Not until I got connected with the most wonderful faith mentor I’ve ever had, who is also neurodivergent.

That began a whole process of exploring the possibility of still being autistic. I started doing research, which of course had to be much more than Google searches, because those are dangerous in this area. I started talking to other autistic adults. I started discovering that a few people I know personally are autistic and I had no idea. I started reading memoirs by autistic authors. I started learning what it actually means to be autistic, that stereotypes don’t apply to all of us (or even most of us), and started hearing, for the first time, that autism is actually a positive and valid thing.


Wait, so you mean that it’s more than just social struggles. Hyperfixation, sensory overwhelm, picky eating, and a whole list of other things… that’s all part of it too? And it’s not a shameful thing I have to feel bad about? There’s nothing wrong with me? Autism doesn’t have a “look”? It doesn’t need to be cured? It’s not just a side thing but literally our entire brains that make us who we are?

Come age 26, I finally decided to pursue a diagnosis. It was more curiosity than anything; I wanted to get a professional opinion (which, despite how people want to dress it up, that’s exactly what an autism diagnosis is, especially for adults: an opinion). And sure enough, I’m autistic. Always have been and always will be.

And I’ve finally gotten to a place where I’m not only unashamed, but proud to wear that label.

I’m no less of a Christian or a human being because of it.

Miya Sue

Miya Sae is an autistic Christian and an aspiring author.

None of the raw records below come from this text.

Lemma filter_idempotent {A : Type} (f : A -> bool) (l : list A) :
  filter f (filter f l) = filter f l.
Proof.
  apply filter_all_true, Forall_forall. intros x Hx. apply filter_In in Hx. tauto.
Qed.

Section WithRun.
Variable R : runtime.
Variable fetch_trend_links : str -> result (list trend_link).
Variable textblob_polarity : str -> result float.
Variable SCRAPE_VERSION_ID : str.

Lemma main_requests :
  main R fetch_trend_links textblob_polarity SCRAPE_VERSION_ID
  = match get_trending_topics R fetch_trend_links with
    | [] => []
    | topics =>
        [DeleteWherePlatform (lit "Twitter");
         InsertRows (map (process_topic R textblob_polarity SCRAPE_VERSION_ID) topics)]
    end.
Proof.
  unfold main. cbv zeta.
  destruct (get_trending_topics R fetch_trend_links) as [| t l] eqn:E;
    [reflexivity|].
  unfold insert_fresh_data_only. now rewrite Pipeline.processed_topics_map.
Qed.

Lemma rows_are_twitter (topics : list RawTrend) :
  Forall (fun r => Str.eqb (platform r) (lit "Twitter") = true)
    (map (process_topic R textblob_polarity SCRAPE_VERSION_ID) topics).
Proof.
  apply Forall_forall. intros r Hr. apply in_map_iff in Hr.
  destruct Hr as (t & <- & _).
  destruct (Pipeline.process_topic_fields R textblob_polarity SCRAPE_VERSION_ID t)
    as (-> & _). reflexivity.
Qed.

Lemma main_on_table (table : list EnrichedTrend) :
  apply_store_ops (main R fetch_trend_links textblob_polarity SCRAPE_VERSION_ID) table
  = match get_trending_topics R fetch_trend_links with
    | [] => table
    | topics =>
        filter (fun r => negb (Str.eqb (platform r) (lit "Twitter"))) table
          ++ map (process_topic R textblob_polarity SCRAPE_VERSION_ID) topics
    end.
Proof.
  rewrite main_requests. destruct (get_trending_topics R fetch_trend_links);
    reflexivity.
Qed.

End WithRun.

(** X20.  The rows of a run.  When the extraction is empty the run asks
    nothing of the table; otherwise it asks for one delete of the rows
    tagged ["Twitter"] followed by one insert.  The inserted rows are at
    most nine, one per extracted topic; their hashtags are pairwise
    distinct and start with [#]; each is tagged ["Twitter"], carries the
    identifier of the run, the search link made of its own hashtag, and a
    raw count that is not the empty text. *)
Theorem run_rows_well_formed
    (R : runtime) (fetch_trend_links : str -> result (list trend_link))
    (textblob_polarity : str -> result float) (SCRAPE_VERSION_ID : str) :
  let topics := get_trending_topics R fetch_trend_links in
  let rows := map (process_topic R textblob_polarity SCRAPE_VERSION_ID) topics in
  main R fetch_trend_links textblob_polarity SCRAPE_VERSION_ID
  = match topics with
    | [] => []
    | _ => [DeleteWherePlatform (lit "Twitter"); InsertRows rows]
    end
  /\ (List.length rows <= 9)%nat
  /\ NoDup (map topic_hashtag rows)
  /\ Forall (fun r =>
               platform r = lit "Twitter"
               /\ version_id r = SCRAPE_VERSION_ID
               /\ startswith (lit "#") (topic_hashtag r) = true
               /\ md_twitter_link (metadata r)
                  = generate_twitter_search_link (topic_hashtag r)
               /\ md_raw_count (metadata r) <> [])
       rows.
Proof.
  cbv zeta. split.
  { rewrite main_requests. now destruct (get_trending_topics R fetch_trend_links). }
  apply (Extract.get_trending_topics_invariant R fetch_trend_links
           (fun acc =>
              let rows := map (process_topic R textblob_polarity SCRAPE_VERSION_ID) acc in
              (List.length rows <= 9)%nat
              /\ NoDup (map topic_hashtag rows)
              /\ Forall (fun r =>
                           platform r = lit "Twitter"
                           /\ version_id r = SCRAPE_VERSION_ID
                           /\ startswith (lit "#") (topic_hashtag r) = true
                           /\ md_twitter_link (metadata r)
                              = generate_twitter_search_link (topic_hashtag r)
                           /\ md_raw_count (metadata r) <> [])
                   rows)).
  - cbn. split; [lia|]. split; constructor.
  - cbv zeta. intros acc link (Hlen & Hnd & Hall) Hlt Hnew Hhash _.
    assert (Etopics : forall l,
               map topic_hashtag (map (process_topic R textblob_polarity SCRAPE_VERSION_ID) l)
               = map topic l).
    { intros l. rewrite map_map. apply map_ext. intros t.
      destruct (Pipeline.process_topic_fields R textblob_polarity SCRAPE_VERSION_ID t)
        as (_ & H & _). exact H. }
    rewrite Etopics in *. rewrite !map_app, !length_app, !length_map in *.
    cbn [map List.length].
    split; [lia|]. split.
    + apply NoDup_app; repeat split; auto.
      * constructor; [intros [] | constructor].
      * intros x Hx [<- | []]. now apply Hnew.
    + apply Forall_app. split; [assumption|]. constructor; [|constructor].
      destruct (Pipeline.process_topic_fields R textblob_polarity SCRAPE_VERSION_ID
                  (topic_of_link R link))
        as (H1 & H2 & _ & H4 & _ & _ & _ & H8 & H9 & _).
      rewrite H1, H2, H4, H8, H9.
      cbn [topic_of_link topic twitter_link count].
      split; [reflexivity|]. split; [reflexivity|]. split; [assumption|].
      split; [reflexivity | apply ExtractProperties.tweet_count_nonempty].
Qed.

She graduated from Northern Arizona University with a Bachelor of Social Work degree in 2016. Diagnosed at age 26, she has become an autism advocate and strives to bring hope and encouragement to other misunderstood, neurodivergent Christians like herself.

Miya became a willing Christian at age 14 after a dramatic and unforgettable encounter with God. Since then she has been passionate about sharing the love of Christ with anyone who desires to listen. She currently lives in Arizona with her husband and their two feline children, Nebby and Mochi.

One reply on “I Was Autistic. Then I Wasn’t. Then I Was Again.”
  1. says: Ali

    Congratulations Miya! (I hope I spelt that right!) It took me till much later, my fifties, to get my diagnosis. It has helped me so much to understand how my life has been. I was interested in what you said about faith and its ‘effect’ on your autism. When I became a Buddhist in 2001 a similar thing happened. (I hadn’t been diagnosed by then and thought I was a manic depressive – the last label I had been given). I found belief and being part of a largely mentally positive community, really boosted my confidence and gave me a lot of energy. But like you when other life challenges came on I struggled again. At one point I thought it was because I wasn’t practicing correctly and had many doubts about myself and the members of my faith community. Then a friend, and leader, had their diagnosis and we have learnt so much from one another about autism and being a person of faith with autism. One surprise was that not all reactions to us within our faith community are positive. I suppose I assumed that people with positive philosophies would have respect and positive reactions to everyone. But of course everyone has some human failings, even people of faith. I have learnt now to stand up for myself in a positive and non-threatening way. Good luck with all that you do! Thank you again for sharing your experiences! You seem very wise!